TB and HIV research

Despite declining tuberculosis (TB) cases and death rates, in 2010 there were still an estimated 8.8 million new cases of TB, of which 12-14% were people also infected with HIV. The proportion of TB cases co-infected with HIV is highest in the African region, which accounted for 82% of TB cases among people living with HIV. The five countries with the largest number of new TB cases were India, China, South Africa, Indonesia and Pakistan. China and India alone accounted for 38% of all TB cases globally, illustrating the enormous challenges borne by several low- and middle-income countries with insufficient resources and competing priorities. In the meantime, weak health systems and policies in these countries have been one of the key obstacles in achieving universal access to TB care.
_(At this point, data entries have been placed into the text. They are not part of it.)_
(** C15. mkfs and the kernel agree. For inputs with names that fit a directory
    entry, not more of them than there are inodes and with contents that fit the
    disk, mkfs succeeds, and on its image the kernel finds: the super block that
    mkfs intended; a free map in the state the block allocator requires, in which
    exactly the blocks before the data and those that belong to some inode are
    used, as many as the contents need, and all others are free; for the inode of
    every input, a file with exactly the bytes that were read, in whatever
    pieces, and no block that belongs to two inodes; and a root directory with the entries for itself
    and for each input under its name without directory and underscore, followed
    by free entries. All its blocks are allocated unless the entries fill whole
    blocks exactly. *)
Theorem mkfs_correct files : Forall good_input files -> Z.of_nat (length files) + 2 <= NINODES ->
  nmeta + need (16 * (Z.of_nat (length files) + 2)) + sum_need files <= FSSIZE ->
  exists st, mkfs files = Ret tt st /\ forall U (s : fstate U), blocks s = img st -> sb s = mk_sb ->
    readsb s = Ret mk_sb s /\ alloc_inv s /\ all_bytes s /\
    (forall b, 0 <= b < FSSIZE -> used s b = (b <? nmeta + need (16 * (Z.of_nat (length files) + 2)) + sum_need files)) /\
    (forall b, nmeta <= b < FSSIZE -> used s b = true <-> exists i, ino i /\ has_block s i b) /\
    (forall i j b, ino i -> ino j -> b <> 0 -> has_block s i b -> has_block s j b -> i = j) /\
    forall k, new_slot s k ->
      (i_inum (itable s k) = ROOTINO -> exists s' r, ilock k s = Ret tt s' /\ file_at k s' /\ i_type (itable s' k) = T_DIR /\ i_nlink (itable s' k) = 1 /\
        entries s' k = root_entries files ++ replicate r (0, []) /\ ((Z.of_nat (length files) + 2) mod 64 <> 0 -> dir_ok s' k)) /\
      (forall m f, files !! m = Some f -> i_inum (itable s k) = 2 + Z.of_nat m -> exists s', ilock k s = Ret tt s' /\ file_at k s' /\
        i_type (itable s' k) = T_FILE /\ i_nlink (itable s' k) = 1 /\ i_size (itable s' k) = len (data f) /\
        slice (length (data f)) (fbyte s' (itable s' k)) 0 = data f).
Proof.
  intros Hg Hn Hroom. destruct (mkfs_made files Hg Hn Hroom) as (st & fc & ty & own & E & Hm & Hroot & Hd & Hfb & Hfiles). exists st. split; [done|]. intros U s Hb Hs.
  split; [by eapply readsb_run|]. split; [by eapply image_alloc|]. split; [by eapply image_bytes|].
  split; [intros b Hr; rewrite <- Hfb; by apply (used_eq st fc ty own s Hm Hb Hs)|]. split; [intros b; by apply (image_used st fc ty own s Hm Hb Hs)|]. split.
  { intros i j b Hi Hj H0 H1 H2. destruct (image_owner st fc ty own s Hm Hb Hs i b Hi H0 H1) as [_ <-]. by apply (image_owner st fc ty own s Hm Hb Hs j b Hj H0 H2). }
  intros k [K1 K2 K3 K4]. split.
  - intros Hi. assert (ino 1) as H1 by (unfold ino; mknum; lia).
    destruct (image_ilock st fc ty own s Hm Hb Hs k 1 H1 ltac:(rewrite Hroot; done) K1 K2 K3 K4 Hi) as (s' & E' & B' & S' & T').
    destruct (image_entries files st fc ty own s' k _ Hg Hn Hm Hd B' S' T') as [r Hr]. destruct (md_type _ _ _ _ Hm 1 H1) as (T1 & _ & _ & T4 & _). rewrite Hroot in T1, T4.
    assert (i_type (itable s' k) = T_DIR) as Ht by (rewrite T'; exact T1). assert (file_at k s') as Hf by (by eapply (image_file st fc ty own)).
    exists s', r. split; [done|]. split; [done|]. split; [done|]. split; [rewrite T'; exact T4|]. split; [done|]. intros Hmod.
    assert (i_size (itable s' k) = (len (fc 1) / BSIZE + 1) * BSIZE) as Hsz by (rewrite T'; exact (md_size _ _ _ _ Hm 1 H1)).
    assert (len (fc 1) = 16 * (Z.of_nat (length files) + 2)) as Hl by (rewrite Hd, !len_app, !len_dirent, len_dir_bytes; lia).
    split; [done|done|rewrite Hsz; change DIRENT_SIZE with 16; mknum; dlia|]. intros bn H0 Hbn. rewrite Hsz, Hl in Hbn.
    rewrite (view_blk st s' B' 1 (itable s' k)) by (by rewrite T'). apply (c_has _ _ _ _ _ (md_core _ _ _ _ Hm)); [done|done|]. rewrite Hl. mknum. dlia.
  - intros m f Ef Hi. destruct (Hfiles m f Ef) as [Hc Ht]. pose proof (lookup_lt_Some _ _ _ Ef) as Hlt. assert (ino (2 + Z.of_nat m)) as Hj by (unfold ino; lia).
    destruct (image_ilock st fc ty own s Hm Hb Hs k (2 + Z.of_nat m) Hj ltac:(rewrite Ht; done) K1 K2 K3 K4 Hi) as (s' & E' & B' & S' & T').
    destruct (md_type _ _ _ _ Hm _ Hj) as (T1 & _ & _ & T4 & _). rewrite Ht in T1, T4. exists s'. split; [done|]. split; [by eapply (image_file st fc ty own)|].
    split; [rewrite T'; exact T1|]. split; [rewrite T'; exact T4|]. pose proof (md_size _ _ _ _ Hm _ Hj) as Hsz. rewrite (proj2 (Z.eqb_neq _ 1)), Hc in Hsz by lia.
    split; [rewrite T'; exact Hsz|]. apply list_eq_same_length with (n := length (data f)); [done|apply length_slice|]. intros i x y Hir Ex Ey.
    rewrite slice_lookup in Ex by done. injection Ex as <-. rewrite Z.add_0_l.
    pose proof (view_byte st fc ty own s' Hm B' (2 + Z.of_nat m) (itable s' k) Hj ltac:(by rewrite T') (Z.of_nat i)) as Hv. rewrite Hc, Nat2Z.id, Ey in Hv.
    specialize (Hv ltac:(unfold len; lia)). by injection Hv.
Qed.

Definition two_files : list input := [([117; 115; 101; 114; 47; 95; 97], Some [[1; 2; 3]; [4; 5]]); ([98], Some [])].

Lemma mkfs_correct_witness : exists st, mkfs two_files = Ret tt st /\
  let s := FState (img st) [] mk_sb (fun _ => Inode 1 2 1 0 0 0 0 0 0 0 0 (fun _ => 0)) (fun _ => 0) tt 1 0 in
  used s 48 = true /\ used s 49 = false /\ exists s', ilock 0 s = Ret tt s' /\ slice 5 (fbyte s' (itable s' 0)) 0 = [1; 2; 3; 4; 5].
Proof.
  destruct (mkfs_correct two_files) as (st & E & H).
  - repeat (apply Forall_cons; split); [split..|apply Forall_nil; exact I]; try (vm_compute; congruence); try (eexists; reflexivity); apply (bool_decide_unpack _); vm_compute; exact I.
  - vm_compute. congruence.
  - vm_compute. congruence.
  - exists st. split; [exact E|]. intros s. destruct (H unit s eq_refl eq_refl) as (_ & _ & _ & Hu & _ & _ & Hk).
    destruct (Hk 0 ltac:(split; vm_compute; congruence)) as [_ Hf]. destruct (Hf 0%nat _ eq_refl eq_refl) as (s' & E' & _ & _ & _ & _ & Hs).
    split; [rewrite Hu by (vm_compute; split; congruence); vm_compute; reflexivity|]. split; [rewrite Hu by (vm_compute; split; congruence); vm_compute; reflexivity|].
    exists s'. split; [exact E'|exact Hs].
Defined.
TDR has supported research in some of these low- and middle-income countries to identify efficient diagnosis and treatment options.

Specific objectives

  • Develop evidence to shorten and simplify the treatment of TB in HIV-infected and -uninfected TB patient populations
  • Develop evidence for timing and optimal management of HIV-infected TB patients
  • Develop evidence in support of scaling up access to TB diagnosis and treatment, particularly for the poor and marginalized populations;
  • Support research aimed at developing and utilizing positive synergies and interactions between TB control programmes and health systems strengthening to optimize service delivery in disease endemic countries

TB specimen bank

New diagnostic tests for TB suitable for low-income settings are urgently needed. Current methods of diagnosis (based on sputum smear microscopy) are both labour-intensive and insensitive.
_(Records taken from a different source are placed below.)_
(* ===== verification/TrapProps.v ===== *)
(** * Traps are invisible to the interrupted program

    usertrap saves the program counter, serves the interrupt or the page fault,
    and returns to the trampoline with everything the program can observe as it
    was: the program counter, the saved registers, and every byte of its
    memory. An exception that the kernel does not serve ends the process. *)
From stdpp Require Import base list numbers strings.
From Stdlib Require Import ZArith Lia.
From S2P Require Import Ulib Prelude Memlayout Kalloc Vm VmTables VmUser VmSpace Proc Exec ExecProps Sysproc Trap.

(** A process whose trap frame belongs to neither its address space nor the
    allocator *)
Record utask `{KernelEnd} (pr : proc) (k : kmem) (l : list Z) : Prop := UTask {
  tk_uvm : uvm (p_pagetable pr) (p_sz pr) k l;
  tk_page : page_ok (p_trapframe pr);
  tk_foreign : forall x, in_page (p_trapframe pr) x -> foreign (p_pagetable pr) (mem k) l x;
}.

(** The user registers in the trap frame follow the words of the kernel. *)
Definition TF_RA : Z := 40.

(** What a program observes of its process, and where the kernel keeps it *)
Record kept (pr : proc) (k : kmem) (pr' : proc) (k' : kmem) : Prop := Kept {
  kp_pagetable : p_pagetable pr' = p_pagetable pr;
  kp_trapframe : p_trapframe pr' = p_trapframe pr;
  kp_kstack : p_kstack pr' = p_kstack pr;
  kp_sz : p_sz pr' = p_sz pr;
  kp_bytes : forall a, ubyte (p_pagetable pr) (mem k') a = ubyte (p_pagetable pr) (mem k) a;
  kp_access : forall a, readable (p_pagetable pr) (mem k) a = true -> readable (p_pagetable pr) (mem k') a = true;
  kp_regs : forall x, p_trapframe pr + TF_RA <= x < p_trapframe pr + PGSIZE -> mem k' x = mem k x;
}.

Lemma ukept_refl pr k : kept pr k pr k.
Proof. done. Qed.

Lemma ukept_trans pr1 k1 pr2 k2 pr3 k3 : kept pr1 k1 pr2 k2 -> kept pr2 k2 pr3 k3 -> kept pr1 k1 pr3 k3.
Proof.
  intros [A1 A2 A3 A4 A5 AA A6] [B1 B2 B3 B4 B5 BA B6]. rewrite A1 in B5, BA. rewrite A2 in B6.
  split; [congruence..|intros a; by rewrite B5, A5|by auto|intros x Hx; by rewrite B6, A6].
Qed.

Section frame.
Context `{KernelEnd}.

Lemma tf_self pr k l : utask pr k l -> in_page (p_trapframe pr) (p_trapframe pr).
Proof. intros _. unfold in_page, PGSIZE. lia. Qed.

Lemma tf_not_free pr k l : utask pr k l -> p_trapframe pr ∉ l.
Proof. intros Ht Hin. destruct (tk_foreign _ _ _ Ht _ (tf_self _ _ _ Ht)) as [[U _] _]. by apply (U _ Hin), (tf_self _ _ _ Ht). Qed.

(** The same process, with other fields changed *)
Lemma task_eq pr pr' k l : utask pr k l -> p_pagetable pr' = p_pagetable pr -> p_trapframe pr' = p_trapframe pr -> p_sz pr' = p_sz pr -> utask pr' k l.
Proof. intros [A B C] E1 E2 E3. by split; rewrite ?E1, ?E2, ?E3. Qed.

(** Writing into the trap frame *)
Lemma task_write pr k l m : utask pr k l -> same_outside (p_trapframe pr) (mem k) m -> bytes_ok m ->
  utask pr (set_mem m k) l /\ (forall a, ubyte (p_pagetable pr) m a = ubyte (p_pagetable pr) (mem k) a) /\
  forall a, pte_of m (p_pagetable pr) a = pte_of (mem k) (p_pagetable pr) a.
Proof.
  intros Ht Hs Hb. pose proof Ht as [Hu Hp Hf]. set (root := p_pagetable pr) in *.
  assert (kmem_inv (set_mem m k) l) as Hk by (apply (kmem_inv_write k l (p_trapframe pr)); [apply Hu|done|by eapply tf_not_free|done]).
  assert (forall x, owned root (mem k) x -> ~ in_page (p_trapframe pr) x) as Hno by (intros x Ho Hin; by eapply foreign_owned; [apply Hf|]).
  destruct (uvm_other root (p_sz pr) k l (set_mem m k) l Hu Hk Hb) as (U & P & B & O).
  { intros x Ho. split; [|by eapply owned_outside]. apply Hs. specialize (Hno x Ho). unfold in_page in Hno. lia. }
  split; [|by split].
  split; [done|done|]. intros x Hx. apply foreign_not_owned; [exact (proj1 (proj1 (Hf x Hx)))|]. intros Ho%O. by apply (Hno x).
Qed.

(** Storing the word at [off] of the trap frame *)
Lemma task_store pr k l off v : utask pr k l -> 0 <= off <= 32 ->
  let k' := set_mem (st64 (mem k) (p_trapframe pr + off) v) k in
  utask pr k' l /\ kept pr k pr k' /\ ld64 (mem k') (p_trapframe pr + off) = u64 v /\
  (forall a, pte_of (mem k') (p_pagetable pr) a = pte_of (mem k) (p_pagetable pr) a) /\
  forall o, o + 8 <= off \/ off + 8 <= o -> ld64 (mem k') (p_trapframe pr + o) = ld64 (mem k) (p_trapframe pr + o).
Proof.
  intros Ht Ho k'. destruct (task_write pr k l (st64 (mem k) (p_trapframe pr + off) v) Ht) as (T & B & R).
  { intros x Hx. apply st_other. unfold PGSIZE in *. lia. } { apply st_bytes_ok, (uv_bytes _ _ _ _ (tk_uvm _ _ _ Ht)). }
  split; [done|]. split; [|split; [|split; [done|]]].
  - split; try done; [intros a; unfold readable, valid; cbn [mem set_mem]; by rewrite R|]. intros x Hx. cbn. apply st_other. unfold TF_RA in *. lia.
  - apply ld_st_same.
  - intros o Hoo. cbn [mem k' set_mem]. apply ld_st_other. lia.
Qed.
An important obstacle to the development of new diagnostics tests for TB is the lack of access to reference materials. The TDR TB Specimen Bank was launched in June 2000 to address this need by providing an invaluable, growing resource of well-characterized clinical materials for use by academic and commercial test developers. It is now managed by the Foundation for Innovative New Diagnostics (FIND).

Samples are available of sputum, serum, saliva and urine collected in prospective studies, supported with full microbiologic examination and clinical follow-up. Materials are frozen on site, and maintained deep-frozen at a central distribution site. Each sample is linked to detailed clinical and microbiological information.

All requests for use of these materials will undergo a rapid process of review.